Posta essa abordagem mais geral, tratar-se-á do assunto agora de forma mais especifica, considerando o foco anteriormente mencionado de uma gramática expositiva. Uma gramática de língua portuguesa, pode vir com mais ou menos divisões conforme o intento do autor, mas geralmente podemos encontrar dentre as gramáticas, as seguintes: fonética, fonologia, ortografia, morfologia, sintaxe e semântica. Estabelecendo as bases sonoras, passando pela ortografia (correta escrita), pelo estudo das palavras até as construções frasais e seus termos assim como seus significados nos respectivos contextos. É interessante de se notar que a ordem traçada é construtiva; isto é, primeiro vem som, depois palavras, depois frases, depois significados. Tal construtividade projeta uma unidade entre as partes.
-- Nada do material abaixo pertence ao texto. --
Lemma kitSatisfied_transfer mut a r :
  kitSatisfied a ->
  evolves mut a r ->
  (forall i, imports.isImportFrom (heap a) KIT i = true -> mut <> Some i) ->
  List.filter (imports.isImportFrom (heap a) KIT) (body r) = kitImports a ->
  kitSatisfied r.
Proof.
  intros [i [s [sp [k [H1 [H2 H3]]]]]] E Hmut Hbody.
  exists i, s, sp, k. split; [| split; [| exact H3]].
  - rewrite lastImportFrom_kitImports in *. rewrite <- H1. f_equal.
    unfold kitImports at 1. rewrite <- Hbody. apply filter_ext. intros x.
    eapply evolves_isImportFrom. exact E.
  - pose proof (lastImportFrom_true _ _ _ H1) as Hi.
    eapply ev_same; [exact E | exact H2 | apply Hmut; exact Hi |].
    unfold imports.isImportFrom in Hi. rewrite H2 in Hi.
    apply String.eqb_eq in Hi. subst s. reflexivity.
Qed.

Lemma createHandle_spec a ts nm e hname :
  evolves None a (createHandle a ts nm e hname)
  /\ heap (createHandle a ts nm e hname) !! length (heap a)
     = Some (NDeclaration (annotated ts (variables.declaration "const" nm e)))
  /\ In (length (heap a)) (body (createHandle a ts nm e hname))
  /\ forall P : nat -> bool,
       (forall l, length (heap a) <= l -> P l = false) ->
       List.filter P (body (createHandle a ts nm e hname)) = List.filter P (body a).
Proof.
  unfold createHandle, exports.namedExport, alloc, push. cbn [heap body fst snd].
  set (n0 := NDeclaration (annotated ts (variables.declaration "const" nm e))).
  set (n1 := NDeclaration _).
  split; [| split; [| split]].
  - eapply evolves_trans; [apply (evolves_grow None n0 a
      (mkAst (heap a ++ [n0]) (body a ++ [length (heap a)]))); reflexivity |].
    eapply evolves_trans; [apply (evolves_grow None n1 _
      (mkAst ((heap a ++ [n0]) ++ [n1]) (body a ++ [length (heap a)]))); reflexivity |].
    match goal with
    | |- evolves _ _ {| heap := _ ++ [?n2]; body := _ |} =>
        apply (evolves_grow None n2); reflexivity
    end.
  - rewrite <- !app_assoc. apply list_lookup_middle. reflexivity.
  - apply in_or_app. left. apply in_or_app. right. left. reflexivity.
  - intros P HP. rewrite !filter_push_neutral; [reflexivity | |].
    + intros l [<- | []]. apply HP. lia.
    + intros l [<- | []]. apply HP. rewrite !length_app. simpl. lia.
Qed.

Lemma locate_in_body ast x : exportDecl (locate ast) = Some x -> In x (body ast).
Proof.
  unfold locate.
  assert (H : forall b st,
    (forall y, exportDecl st = Some y -> In y (body ast)) ->
    (forall y, In y b -> In y (body ast)) ->
    exportDecl (fold_left (visitExport ast) b st) = Some x -> In x (body ast)).
  { induction b as [| l b IH]; intros st Hst Hb; simpl.
    - apply Hst.
    - apply IH.
      + intros y. rewrite visitExport_exportDecl.
        destruct (matches ast st l).
        * intros [= <-]. apply Hb. left. reflexivity.
        * apply Hst.
      + intros y Hy. apply Hb. right. exact Hy. }
  apply H; [discriminate | auto].
Qed.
Ademais, ela não se detém somente na relação entre suas partes, mas também se manifesta dentro das próprias partes. I.e. há uma unidade geral provocada por uma relação de construtividade e uma unidade interna refletida nas partes em si, como que imitando mais ou menos perfeitamente a unidade geral do conjunto. Vide a fonética e a fonologia, com os fonemas (ou fones) como unidades sonoras fundamentais, que por sua vez se unem em silabas para formarem vocábulos, grupos acentuais e grupos fônicos; ou a morfologia, com os seus diversos morfemas que se unem em termos simples ou compostos. Ainda que analogicamente, nota-se: simetria, harmonia, unidade, características da ordem, que é inerente a gramatica. O conteúdo procura, ainda que não perfeitamente, externa e internamente estabelecer uma simetria na conjugação harmônica (no que diz respeito ao modo construtivo) das partes, e com isso, buscar uma unidade. É claro, a relação observada não é o único fator justificativo da unidade por exemplo, mas é certamente um.